Task to carry out: Could you restate exactly the lines that begin at the line with "Lemma round_split ckpt_ts" and end at the final line of the data?

Provided entries START

(* ===== verification/ExportCkpt.v ===== *)
(** * Exporting versions to the checkpointer ([CcEntry::ExportForCkpt])

    A checkpoint round with timestamp [to_ts] collects, entry by entry, the
    records to flush: into the base table the newest version not newer than
    [to_ts], into the archives table the older versions that are not there
    yet.  Source: [include/cc/cc_entry.h], [ExportForCkpt] and [FlushRecord].

    [ckpt_vec] is a preallocated vector whose slots are reused; the call
    overwrites the fields of the next slot, so fields it does not assign keep
    their old value.  The model is the range-partitioned build, in which the
    size after the flush is recorded.  The running total [mem_usage] is not
    part of the model: it depends on allocator sizes. *)

From S2P Require Import Prelude CcProtocol CcEntry.

(** [FlushRecord]: a key or the index of one, whether the record points back at
    the entry ([cce_]), and the version. *)
Inductive flush_key (K : Type) := FlushTxKey (k : K) | FlushKeyIndex (i : nat).
Arguments FlushTxKey {_}.
Arguments FlushKeyIndex {_}.

Record FlushRecord (K V : Type) := mkFlush {
  fr_key : flush_key K;
  fr_has_cce : bool;
  fr_payload : option V;
  fr_status : RecordStatus;
  fr_commit_ts : Z;
  fr_post_flush_size : Z;
}.
Arguments mkFlush {_ _}.
Arguments fr_key {_ _}.
Arguments fr_has_cce {_ _}.
Arguments fr_payload {_ _}.
Arguments fr_status {_ _}.
Arguments fr_commit_ts {_ _}.
Arguments fr_post_flush_size {_ _}.

Section export.
Context {K V : Type} (key_size : K → Z) (payload_size : V → Z).
Implicit Types (e : CcEntry V) (v : VersionRecord V) (r : FlushRecord K V).

Record export_state := mkExport {
  ex_cce : CcEntry V;
  ex_ckpt_vec : list (FlushRecord K V);
  ex_ckpt_vec_size : nat;
  ex_akv_vec : list (FlushRecord K V);
  ex_exported_count : nat;
}.

(** [FlushRecord &ref = ckpt_vec[ckpt_vec_size++]], the assignments [f] to it,
    and [exported_count++]. *)
Definition put_slot (f : FlushRecord K V → FlushRecord K V) (st : export_state) : export_state :=
  mkExport (ex_cce st) (alter f (ex_ckpt_vec_size st) (ex_ckpt_vec st))
    (S (ex_ckpt_vec_size st)) (ex_akv_vec st) (S (ex_exported_count st)).

(** [akv_vec.emplace_back()] and its assignments. *)
Definition put_archive (r : FlushRecord K V) (st : export_state) : export_state :=
  mkExport (ex_cce st) (ex_ckpt_vec st) (ex_ckpt_vec_size st) (ex_akv_vec st ++ [r])
    (S (ex_exported_count st)).

Definition mark_being_ckpt (st : export_state) : export_state :=
  mkExport (SetBeingCkpt (ex_cce st)) (ex_ckpt_vec st) (ex_ckpt_vec_size st) (ex_akv_vec st)
    (ex_exported_count st).

(** The payload of a record for a version: only normal versions have one. *)
Definition flush_payload v : option V :=
  if decide (payload_status_ v = Normal) then payload_ v else None.

Definition flush_size (p : option V) : Z := match p with Some x => payload_size x | None => 0 end.

(** A record of a version for the base table. [has_cce] is [cce_ = this]. *)
Definition base_record (k : K) (has_cce : bool) v (size : Z) r : FlushRecord K V :=
  mkFlush (FlushTxKey k) has_cce (flush_payload v) (payload_status_ v) (commit_ts_ v) size.

(** The same without the payload, which the slot keeps. *)
Definition key_record (k : K) v (size : Z) r : FlushRecord K V :=
  mkFlush (FlushTxKey k) false (fr_payload r) (payload_status_ v) (commit_ts_ v) size.

Definition archive_record (ckpt_idx : nat) v : FlushRecord K V :=
  mkFlush (FlushKeyIndex ckpt_idx) true (flush_payload v) (payload_status_ v) (commit_ts_ v) 0.

Definition normal_size (k : K) v : Z :=
  if decide (payload_status_ v = Normal) then (key_size k + flush_size (payload_ v))%Z else 0%Z.

(** The branch for an entry whose newest version is in the data store. *)
Definition export_persisted (k : K) (to_ts : Z) (persisted_item persisted_key : bool)
    (st : export_state) : export_state :=
  let v := cur_version (ex_cce st) in
  let wanted :=
    bool_decide (commit_ts_ v ≠ 1%Z) && bool_decide (commit_ts_ v <= to_ts)%Z &&
    (bool_decide (payload_status_ v = Normal) || bool_decide (payload_status_ v = Deleted)) in
  if persisted_item && wanted then put_slot (base_record k false v (normal_size k v)) st
  else if persisted_key && wanted then put_slot (key_record k v (normal_size k v)) st
  else st.

(** The current version of an entry that is not persistent. *)
Definition export_current (versioned : bool) (k : K) (to_ts : Z) (st : export_state)
    : export_state :=
  let v := cur_version (ex_cce st) in
  if negb versioned || bool_decide (commit_ts_ v <= to_ts)%Z then
    let size :=
      if decide (payload_status_ v ≠ Deleted)
      then (key_size k + flush_size (flush_payload v))%Z else 0%Z in
    put_slot (base_record k true v size) (mark_being_ckpt st)
  else st.

(** The loop over the archives, newest first. *)
Fixpoint export_archives (k : K) (to_ts ckpt_ts : Z) (ckpt_idx : nat)
    (persisted_item persisted_key : bool) (l : list (VersionRecord V)) (st : export_state)
    : export_state :=
  match l with
  | [] => st
  | v :: l =>
      if decide (to_ts < commit_ts_ v)%Z then
        export_archives k to_ts ckpt_ts ckpt_idx persisted_item persisted_key l st
      else if bool_decide (commit_ts_ v < ckpt_ts)%Z || bool_decide (commit_ts_ v = 1%Z) then st
      else if decide (commit_ts_ v = ckpt_ts) then
        if decide (ex_exported_count st ≠ 0) then
          put_archive (archive_record ckpt_idx v) (mark_being_ckpt st)
        else if persisted_item then put_slot (base_record k false v (normal_size k v)) st
        else if persisted_key then put_slot (key_record k v (normal_size k v)) st
        else st
      else
        let st1 :=
          if decide (ex_exported_count st = 0) then
            put_slot (base_record k true v (normal_size k v)) (mark_being_ckpt st)
          else put_archive (archive_record ckpt_idx v) (mark_being_ckpt st) in
        export_archives k to_ts ckpt_ts ckpt_idx persisted_item persisted_key l st1
  end.

(** The whole call: the state afterwards and the additions to [mv_base_vec]. *)
Definition ExportForCkpt (versioned standby_shared mvcc_enabled persisted_item base_only
    persisted_key : bool) (k : K) (to_ts oldest_active_tx_ts : Z) (ckpt_vec akv_vec : list (FlushRecord K V))
    (ckpt_vec_size : nat) e : export_state * list nat :=
  let st := mkExport e ckpt_vec ckpt_vec_size akv_vec 0 in
  if versioned && IsPersistent versioned standby_shared e then
    (export_persisted k to_ts persisted_item persisted_key st, [])
  else
    let ckpt_idx := ckpt_vec_size in
    let st1 := export_current versioned k to_ts st in
    if negb mvcc_enabled || base_only then (st1, [])
    else if versioned then
      let ckpt_ts := ckpt_ts_ e in
      let st2 := export_archives k to_ts ckpt_ts ckpt_idx persisted_item persisted_key
                   (default [] (archives_ e)) st1 in
      (st2,
       if bool_decide (0 < ex_exported_count st2) && bool_decide (ckpt_ts = 0%Z) &&
          negb (HasVisibleVersion (ex_cce st2) oldest_active_tx_ts)
       then [ckpt_idx] else [])
    else (st1, []).

(** ** What a round exports *)

(** The archived versions a round moves to the archives table: not newer than
    [to_ts], not older than the last checkpoint.  A version at timestamp 1
    stands for a key that never existed. *)
Definition in_round (ckpt_ts to_ts : Z) v : Prop :=
  (ckpt_ts ≤ commit_ts_ v ∧ 1 < commit_ts_ v ∧ commit_ts_ v ≤ to_ts)%Z.

#[local] Instance in_round_dec ckpt_ts to_ts v : Decision (in_round ckpt_ts to_ts v).
Proof. unfold in_round. apply _. Defined.

(** The versions a round must flush. *)
Definition unflushed e (to_ts : Z) : list (VersionRecord V) :=
  filter (λ v, ckpt_ts_ e < commit_ts_ v ∧ 1 < commit_ts_ v ∧ commit_ts_ v ≤ to_ts)%Z (versions e).

(** The version that the base table holds since the last checkpoint, if it is
    still in the archives. *)
Definition base_version e (to_ts : Z) : list (VersionRecord V) :=
  filter (λ v, commit_ts_ v = ckpt_ts_ e ∧ 1 < commit_ts_ v ∧ commit_ts_ v ≤ to_ts)%Z
    (archived e).

(** Below the last checkpoint a descending list has nothing for the round. *)
Lemma in_round_none ckpt_ts to_ts v l :
  descending (v :: l) → (commit_ts_ v ≤ ckpt_ts ∨ commit_ts_ v = 1)%Z →
  filter (in_round ckpt_ts to_ts) l = [].
Proof.
  intros [Hv _]%descending_cons Hle. apply filter_none. intros x Hx%Hv. unfold in_round. lia.
Qed.

(** Versions start at timestamp 1. *)
Definition positive (l : list (VersionRecord V)) : Prop := ∀ v, v ∈ l → (0 < commit_ts_ v)%Z.

(** The loop once a record has been exported: everything in the round goes to
    the archives table, in order. *)
Lemma export_archives_more k to_ts ckpt_ts idx pi pk l st :
  descending l → positive l → ex_exported_count st ≠ 0 →
  let st' := export_archives k to_ts ckpt_ts idx pi pk l st in
  ex_ckpt_vec st' = ex_ckpt_vec st ∧ ex_ckpt_vec_size st' = ex_ckpt_vec_size st ∧
  ex_akv_vec st' = ex_akv_vec st ++ (archive_record idx <$> filter (in_round ckpt_ts to_ts) l) ∧
  ex_exported_count st' = ex_exported_count st + length (filter (in_round ckpt_ts to_ts) l).
Proof.
  revert st. induction l as [|v l IH]; intros st Hd Hpos Hc; cbn [export_archives].
  { rewrite app_nil_r. auto with lia. }
  pose proof Hd as [_ Hd']%descending_cons. pose proof (Hpos v ltac:(set_solver)).
  assert (positive l) as Hpos' by (intros x Hx; apply Hpos; set_solver).
  destruct (decide (to_ts < commit_ts_ v)%Z) as [Hto|Hto].
  { rewrite filter_cons_False by (unfold in_round; lia). by apply IH. }
  destruct (decide (commit_ts_ v < ckpt_ts ∨ commit_ts_ v = 1)%Z) as [Hstop|Hgo].
  { rewrite filter_cons_False by (unfold in_round; lia).
    rewrite (in_round_none _ _ v) by (done || lia). rewrite app_nil_r.
    assert (bool_decide (commit_ts_ v < ckpt_ts)%Z || bool_decide (commit_ts_ v = 1%Z) = true) as ->
      by (rewrite orb_true_iff, !bool_decide_eq_true; done). auto with lia. }
  rewrite !bool_decide_eq_false_2 by tauto. cbn [orb].
  rewrite filter_cons_True by (unfold in_round; lia).
  destruct (decide (commit_ts_ v = ckpt_ts)) as [Heq|Hne].
  { rewrite (in_round_none _ _ v) by (done || lia). rewrite decide_True by done. cbn. auto with lia. }
  rewrite decide_False by lia.
  destruct (IH (put_archive (archive_record idx v) (mark_being_ckpt st))) as (-> & -> & -> & ->);
    [done|done|done|]. cbn. rewrite <-app_assoc. auto with lia.
Qed.

(** The loop before anything has been exported. *)
Lemma export_archives_first k to_ts ckpt_ts idx l st :
  descending l → positive l → ex_exported_count st = 0 →
  let st' := export_archives k to_ts ckpt_ts idx false false l st in
  match filter (λ v, ckpt_ts < commit_ts_ v ∧ 1 < commit_ts_ v ∧ commit_ts_ v ≤ to_ts)%Z l with
  | [] =>
      ex_ckpt_vec st' = ex_ckpt_vec st ∧ ex_ckpt_vec_size st' = ex_ckpt_vec_size st ∧
      ex_akv_vec st' = ex_akv_vec st ∧ ex_exported_count st' = 0
  | v0 :: _ =>
      ex_ckpt_vec st' = alter (base_record k true v0 (normal_size k v0)) (ex_ckpt_vec_size st)
                          (ex_ckpt_vec st) ∧
      ex_ckpt_vec_size st' = S (ex_ckpt_vec_size st) ∧
      ex_akv_vec st' = ex_akv_vec st ++
        (archive_record idx <$> tail (filter (in_round ckpt_ts to_ts) l)) ∧
      ex_exported_count st' = length (filter (in_round ckpt_ts to_ts) l)
  end.
Proof.
  revert st. induction l as [|v l IH]; intros st Hd Hpos Hc; cbn [export_archives]; [done|].
  pose proof Hd as [Hv Hd']%descending_cons. pose proof (Hpos v ltac:(set_solver)).
  assert (positive l) as Hpos' by (intros x Hx; apply Hpos; set_solver).
  destruct (decide (to_ts < commit_ts_ v)%Z) as [Hto|Hto].
  { rewrite !filter_cons_False by (unfold in_round; lia). by apply IH. }
  destruct (decide (commit_ts_ v < ckpt_ts ∨ commit_ts_ v = 1)%Z) as [Hstop|Hgo].
  { rewrite filter_none by (intros x [->|Hx%Hv]%elem_of_cons; lia).
    assert (bool_decide (commit_ts_ v < ckpt_ts)%Z || bool_decide (commit_ts_ v = 1%Z) = true) as ->
      by (rewrite orb_true_iff, !bool_decide_eq_true; done). auto with lia. }
  rewrite !bool_decide_eq_false_2 by tauto. cbn [orb].
  destruct (decide (commit_ts_ v = ckpt_ts)) as [Heq|Hne].
  { rewrite filter_none by (intros x [->|Hx%Hv]%elem_of_cons; lia).
    rewrite decide_False by lia. auto with lia. }
  rewrite filter_cons_True by lia. rewrite decide_True by done.
  rewrite (filter_cons_True (in_round ckpt_ts to_ts)) by (unfold in_round; lia).
  destruct (export_archives_more k to_ts ckpt_ts idx false false l
    (put_slot (base_record k true v (normal_size k v)) (mark_being_ckpt st)))
    as (-> & -> & -> & ->); [done|done|done|]. cbn. rewrite Hc. auto with lia.
Qed.

(** On a descending list the round is the unflushed versions and then the one
    the base table holds. *)
Lemma round_split ckpt_ts to_ts l :
  descending l →
  filter (in_round ckpt_ts to_ts) l =
    filter (λ v, ckpt_ts < commit_ts_ v ∧ 1 < commit_ts_ v ∧ commit_ts_ v ≤ to_ts)%Z l ++
    filter (λ v, commit_ts_ v = ckpt_ts ∧ 1 < commit_ts_ v ∧ commit_ts_ v ≤ to_ts)%Z l.
Proof.
  induction l as [|v l IH]; [done|]. intros Hd. pose proof Hd as [Hv Hd']%descending_cons.
  specialize (IH Hd'). destruct (decide (in_round ckpt_ts to_ts v)) as [Hin|Hout].
  2: { rewrite !filter_cons_False by (unfold in_round in *; lia). done. }
  rewrite (filter_cons_True (in_round ckpt_ts to_ts)) by done. unfold in_round in Hin.
  destruct (decide (commit_ts_ v = ckpt_ts)) as [Heq|Hne].
  - rewrite (in_round_none _ _ v) by (done || lia).
    rewrite (filter_none _ (v :: l)) by (intros x [->|Hx%Hv]%elem_of_cons; lia).
    rewrite filter_cons_True by lia. rewrite (filter_none _ l) by (intros x Hx%Hv; lia). done.
  - rewrite filter_cons_True by lia. rewrite filter_cons_False by lia. by rewrite IH.
Qed.
End export.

Provided entries END

Solved exercise:
Lemma round_split ckpt_ts to_ts l :
  descending l →
  filter (in_round ckpt_ts to_ts) l =
    filter (λ v, ckpt_ts < commit_ts_ v ∧ 1 < commit_ts_ v ∧ commit_ts_ v ≤ to_ts)%Z l ++
    filter (λ v, commit_ts_ v = ckpt_ts ∧ 1 < commit_ts_ v ∧ commit_ts_ v ≤ to_ts)%Z l.
Proof.
  induction l as [|v l IH]; [done|]. intros Hd. pose proof Hd as [Hv Hd']%descending_cons.
  specialize (IH Hd'). destruct (decide (in_round ckpt_ts to_ts v)) as [Hin|Hout].
  2: { rewrite !filter_cons_False by (unfold in_round in *; lia). done. }
  rewrite (filter_cons_True (in_round ckpt_ts to_ts)) by done. unfold in_round in Hin.
  destruct (decide (commit_ts_ v = ckpt_ts)) as [Heq|Hne].
  - rewrite (in_round_none _ _ v) by (done || lia).
    rewrite (filter_none _ (v :: l)) by (intros x [->|Hx%Hv]%elem_of_cons; lia).
    rewrite filter_cons_True by lia. rewrite (filter_none _ l) by (intros x Hx%Hv; lia). done.
  - rewrite filter_cons_True by lia. rewrite filter_cons_False by lia. by rewrite IH.
Qed.
End export.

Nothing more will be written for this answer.